The situation. FF (brokerage) had issued a check to Jane Doe for $42,000 in June of 2019. Jane Doe had brought the check to ABC bank within 15 days. The $42,000 was contributed to her traditional IRA. ABC Bank processed the transaction as a transfer. FF issued Jane Doe a 2019 Form 1099-R showing she had received a distribution of $42,000. The 2019 Form 5498 prepared by ABC Bank did not show a rollover contribution in box 2. Jane prepared her tax return and she excluded the $42,000 from her taxable income.
Because there was no Form 5498 prepared showing that she had made a rollover contribution the IRS sent her in 2021 a tax bill for $8,400 including penalties and interest. She (or H&R Block on her behalf had written the IRS) and explained she had made a rollover. ABC Bank had written a letter indicating it should have processed the $42,000 contribution as a rollover.
The IRS in January of 2022 has informed Jane Doe that her explanation was not being accepted. Why? Although ABC Bank wrote a letter explaining that it should have reported her $42,000 contribution as a rollover, it did not prepare a corrected 2019 Form 5498 showing the rollover. The IRS apparently will not remove a tax assessment unless an IRA custodian prepares a corrected Form 5498.

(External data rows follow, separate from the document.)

(** * The claims *)

(** ** C1: the forward direction against the formula of the specification *)

(** Where the constants of [from_x] fit.  When the interval is 10 and
    the x column is the grid that starts at -270 (the Type K table), for
    every x_value in [x[0], x[N-1]) [from_x] returns
    y[i-1] + (y[i] - y[i-1]) / x_interval * offset with
    i = floor((x_value - x[0]) / x_interval) + 1 and
    offset = (x_value - x[0]) mod x_interval; i - 1 and i are indices
    of the table, and when offset = 0 the result equals y[i-1]. *)
Lemma from_x_interpolates_on_grid (self : Interpolate) (x_value : Q) :
  let xs := x_array self in
  let ys := y_array self in
  let N := List.length xs in
  x_interval self = 10%Z ->
  List.length ys = N ->
  on_grid (-270) 10 xs ->
  xs.[0] <= x_value -> x_value < xs.[N - 1] ->
  (1 <= forward_index self x_value <= Z.of_nat N - 1)%Z /\
  from_x_idx self x_value = Ok (forward_index self x_value) /\
  exists r, from_x self x_value = Ok r /\
    r == forward self x_value /\
    (forward_offset self x_value == 0 ->
     r == ys.[Z.to_nat (forward_index self x_value) - 1]).
Proof.
  intros xs ys N Hiv Hlen Hgrid Hlo Hhi.
  assert (HN : (1 <= N)%nat).
  { destruct N; [|lia]. exfalso. exact (Qlt_not_le _ _ Hhi Hlo). }
  assert (H0 : xs.[0] == -270).
  { rewrite (Hgrid 0%nat) by (fold N; lia). reflexivity. }
  assert (Hlast : xs.[N - 1] == inject_Z (10 * (Z.of_nat N - 28))).
  { rewrite (Hgrid (N - 1)%nat) by (fold N; lia).
    rewrite <- inject_Z_mult. change (-270) with (inject_Z (-270)).
    rewrite <- inject_Z_plus. apply inject_Z_injective. lia. }
  rewrite H0 in Hlo. rewrite Hlast in Hhi.
  destruct (from_x_grid self x_value Hiv Hlo) as (i & Hi & Hiq & Hidx & r & Hr & Hval).
  { fold ys. rewrite Hlen. exact Hhi. }
  fold ys in Hi, Hval. rewrite Hlen in Hi.
  assert (Hshift : (x_value - xs.[0]) / 10 == x_value / 10 + inject_Z 27).
  { rewrite H0. change (inject_Z 27) with 27. field. }
  assert (Hfi : forward_index self x_value = Z.of_nat i).
  { unfold forward_index. fold xs. rewrite Hiv. change (inject_Z 10) with 10.
    rewrite (Qfloor_comp _ _ Hshift), Qfloor_plus_Z. lia. }
  assert (Hoff : forward_offset self x_value
                 == x_value - 10 * inject_Z (Qfloor (x_value / 10))).
  { unfold forward_offset. fold xs. rewrite Hiv. change (inject_Z 10) with 10.
    cbv zeta. rewrite (Qfloor_comp _ _ Hshift), Qfloor_plus_Z.
    rewrite inject_Z_plus, H0. change (inject_Z 27) with 27. ring. }
  rewrite Hfi. split; [lia|]. split; [exact Hidx|].
  exists r. split; [exact Hr|].
  assert (Hfw : r == forward self x_value).
  { unfold forward. rewrite Hfi, Nat2Z.id. fold ys. rewrite Hiv.
    change (inject_Z 10) with 10. rewrite Hoff. exact Hval. }
  split; [exact Hfw|].
  intro Hz. rewrite Nat2Z.id. rewrite Hval. rewrite <- Hoff, Hz. ring.
Qed.
Definition login_and_send (email_request : EmailRequest) (message : mime_message)
    : M state unit :=
  (if use_password (config E)
   then smtp_do Login (SmtpLogin (sender_email (config E)) (sender_password (config E)))
   else mret tt);;
  smtp_do Sendmail (SmtpSendmail (sender_email (config E)) (recipient_email email_request)
                      (as_string E message)).

Definition deliver (email_request : EmailRequest) (message : mime_message) : M state unit :=
  if use_ssl (config E) then
    with_server true (login_and_send email_request message)
  else
    with_server false
      ((if use_tls (config E) then smtp_do Starttls SmtpStarttls else mret tt);;
       login_and_send email_request message).

(** The [try] block of [send_email_task]. *)
Definition send_email_try (email_request : EmailRequest) (email_id client_ip : string)
    (request_headers : json) (attachment_names : list (option string)) : M state unit :=
  message ← build_message email_request email_id attachment_names;
  let message_length := Z.of_nat (String.length (as_string E message)) in
  deliver email_request message;;
  save_email_result email_id "success" "Email sent successfully" client_ip
    request_headers message_length;;
  if debug email_request then save_debug_email email_id message else mret tt.

Definition send_email_task (email_request : EmailRequest) (email_id client_ip : string)
    (request_headers : json) (attachment_names : list (option string)) : M state unit :=
  try_catch
    (send_email_try email_request email_id client_ip request_headers attachment_names)
    (fun e =>
       save_email_result email_id "failure" (failure_detail e) client_ip request_headers 0).

End WithEnv.

(** The delivery results on disk for a message id: the result files whose
    record carries the id. *)
Definition is_result_for (email_id : string) (f : file) : bool :=
  match f with
  | ResultFile r =>
      match Py.get r "email_id" JNull with
      | Ok (JStr i) => String.eqb i email_id
      | _ => false
      end
  | TextFile _ => false
  end.

Definition results_for (email_id : string) (files : gmap string file) : gmap string file :=
  filter (fun kv => is_result_for email_id (snd kv) = true) files.
Lemma fair_resources_progress L0 todo : ∀ i0 st,
  (i0 + todo = length L0.2)%nat →
  fair_progress L0 i0 0 st →
  ∃ st',
    R.fair_resources todo i0 (length L0.1) st = (st', Ret ()) ∧
    fair_progress L0 (length L0.2) 0 st'.
Proof.
  induction todo as [|todo IH]; intros i0 st Hlen Hinv.
  - exists st. split; [done|]. by replace (length L0.2) with i0 by lia.
  - cbn [R.fair_resources].
    destruct (lookup_lt_is_Some_2 L0.2 i0 ltac:(lia)) as [r0 Hr0].
    pose proof Hinv as (_ & _ & Hlr & _ & Hres & _).
    destruct (Hres i0 r0 Hr0) as (r & Hr & _ & Htot & _).
    rewrite Hr, Htot, Hlr.
    destruct (fair_processes_progress L0 i0 r0 (length L0.1) 0 st
                ltac:(lia) Hinv Hr0) as (st1 & Hrun & Hinv1).
    rewrite Hrun. apply IH; [lia|]. by apply fair_progress_next.
Qed.

Lemma fair_share_allocation_progress L :
  shaped L → L.1 ≠ [] →
  ∃ L' res,
    R.fair_share_allocation L = (L', Ret res) ∧
    fair_progress L (length L.2) 0 (L', R.allocations res).
Proof.
  intros Hs Hne.
  destruct (fair_resources_progress L (length L.2) 0 (L, ∅) ltac:(lia)
              (fair_progress_initial L Hs)) as ([L' allocs] & Hrun & Hinv).
  destruct L as [[|p ps] rs]; [done|].
  unfold R.fair_share_allocation. cbn [fst snd] in *.
  rewrite Hrun. by eexists _, _.
Qed.

Lemma fair_progress_final L st k p i :
  fair_progress L (length L.2) 0 st →
  st.1.1 !! k = Some p →
  (i < length L.2)%nat →
  ∃ p0 r0 cap,
    L.1 !! k = Some p0 ∧ L.2 !! i = Some r0 ∧
    R.max_resources p0 !! i = Some cap ∧
    R.pid p = R.pid p0 ∧ R.max_resources p = R.max_resources p0 ∧
    scheduling_fields p = scheduling_fields p0 ∧
    R.allocated_resources p !! i
    = Some (fair_amount (R.total_instances r0) (length L.1) k cap) ∧
    R.need_resources p !! i
    = Some (cap - fair_amount (R.total_instances r0) (length L.1) k cap) ∧
    (NoDup (R.pid <$> L.1) →
     ∃ row, st.2 !! R.pid p0 = Some row ∧
            row !! i
            = Some (fair_amount (R.total_instances r0) (length L.1) k cap)).
Proof.
  intros (Hshape & Hlp & Hlr & Hproc & Hres & Hrows) Hp Hi.
  assert (Hk : (k < length L.1)%nat) by (apply lookup_lt_Some in Hp; lia).
  destruct (lookup_lt_is_Some_2 _ _ Hk) as [p0 Hp0].
  destruct (lookup_lt_is_Some_2 _ _ Hi) as [r0 Hr0].
  destruct (Hproc k p0 Hp0) as (p' & Hp' & Hpid & Hmax & Hsched & Hserved).
  assert (p' = p) as -> by congruence.
  destruct (Hshape k p Hp) as (Hlm & _).
  destruct (lookup_lt_is_Some_2 (R.max_resources p0) i) as [cap Hcap];
    [rewrite <- Hmax; lia|].
  exists p0, r0, cap.
  assert (Hsv : served (length L.2) 0 i k) by (by left).
  destruct (Hserved i r0 cap Hsv Hr0 Hcap) as (Ha & Hn & Hrow).
  by split_and!.
Qed.

Lemma fair_amount_le total n k cap : fair_amount total n k cap ≤ cap.
Proof. unfold fair_amount. lia. Qed.

Lemma fair_share_allocation_empty L :
  L.1 = [] → ∃ res, R.fair_share_allocation L = (L, Ret res).
Proof.
  intros E. unfold R.fair_share_allocation. rewrite E. by eexists.
Qed.

(** [fair_share_allocation] always returns on a ledger whose vectors
    have one entry per resource, and the ledger it leaves satisfies the need
    invariant, [need[i] = max_resources[i] - allocated[i] ≥ 0], whatever the
    allocations and needs were before: every entry is overwritten with a
    share capped at the maximum claim. *)
Theorem fair_share_restores_need_invariant L :
  shaped L →
  ∃ L' res, R.fair_share_allocation L = (L', Ret res) ∧ need_invariant L'.
Proof.
  intros Hs. destruct (decide (L.1 = [])) as [E|Hne].
  - destruct (fair_share_allocation_empty L E) as [res Hrun].
    exists L, res. split; [done|]. split_and!; [done|..].
    + intros k p i m a n Hp. by rewrite E in Hp.
    + intros k p i n Hp. by rewrite E in Hp.
  - destruct (fair_share_allocation_progress L Hs Hne) as (L' & res & Hrun & Hinv).
    exists L', res. split; [done|].
    pose proof Hinv as (Hshape & _ & Hlr & _). cbn [fst snd] in *.
    split_and!; [done|..].
    + intros k p i m a n Hp Hm Ha Hn.
      assert (Hi : (i < length L.2)%nat).
      { destruct (Hshape k p Hp) as (Hlm & _).
        apply lookup_lt_Some in Hm. lia. }
      destruct (fair_progress_final L _ k p i Hinv Hp Hi)
        as (p0 & r0 & cap & _ & _ & Hcap & _ & Hmax & _ & Ha' & Hn' & _).
      rewrite Hmax in Hm. congruence.
    + intros k p i n Hp Hn.
      assert (Hi : (i < length L.2)%nat).
      { destruct (Hshape k p Hp) as (_ & _ & Hln).
        apply lookup_lt_Some in Hn. lia. }
      destruct (fair_progress_final L _ k p i Hinv Hp Hi)
        as (p0 & r0 & cap & _ & _ & Hcap & _ & Hmax & _ & Ha' & Hn' & _).
      pose proof (fair_amount_le (R.total_instances r0) (length L.1) k cap).
      assert (n = cap - fair_amount (R.total_instances r0) (length L.1) k cap)
        by congruence.
      lia.
Qed.
(** X22: the task starts a transaction exactly when it has its cursor and
    none is active; when every step before the commit goes through it
    commits, and it then rolls back only if the commit itself raises a
    database error; it rolls back exactly when the try block ends in a
    database error; and a cursor that was obtained is closed once, as the
    last call of the run, however the run ends. *)
Theorem transaction_discipline w :
  (In EStartTransaction (steps w)
   <-> returns (w_cursor w) = true /\ w_in_transaction w = false)
  /\ (queries_ok w = true ->
      steps w
      = [ECursor]
        ++ (if w_in_transaction w then [] else [EStartTransaction])
        ++ [EExecute count_query; EFetchOne; EExecute status_query;
            EFetchOne; ECommit]
        ++ (if is_db_error (w_commit w) then [ERollback] else [])
        ++ [EClose])
  /\ (In ERollback (steps w) <-> body_outcome w = Raises DbError)
  /\ (returns (w_cursor w) = true ->
      exists pre, steps w = pre ++ [EClose] /\ ~ In EClose pre).
Proof.
  split; [apply start_only_when_idle|].
  split; [apply calls_when_queries_ok|].
  split; [apply rollback_iff_db_error|].
  apply cursor_closed_last.
Qed.

Lemma transaction_discipline_witness :
  In ERollback (steps failing_world)
  /\ exists pre, steps failing_world = pre ++ [EClose] /\ ~ In EClose pre.
Proof.
  destruct (transaction_discipline failing_world) as (_ & _ & Hrb & Hcl).
  split.
  - apply Hrb. reflexivity.
  - apply Hcl. reflexivity.
Defined.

It appears the IRS has the policy - we are not going to treat the transaction as a rollover and non-taxable unless the financial institution serving as the IRA custodian prepares a corrected Form 5498 showing there was a rollover.
Now that Jane Doe has furnished the IRS with the corrected 2019 Form 5498 we expect the IRS will remove its claim for $8,400. The IRS may not be in a good mood, however, because they have spent a lot of time on this situation.
It is possible the IRS will assess ABC Bank a $100 fine for preparing her 2019 Form 5498 incorrectly and then not correcting it once the bank learned of the error. Making corrections is always time consuming for everyone involved - Jane Doe, ABC Bank and the IRS.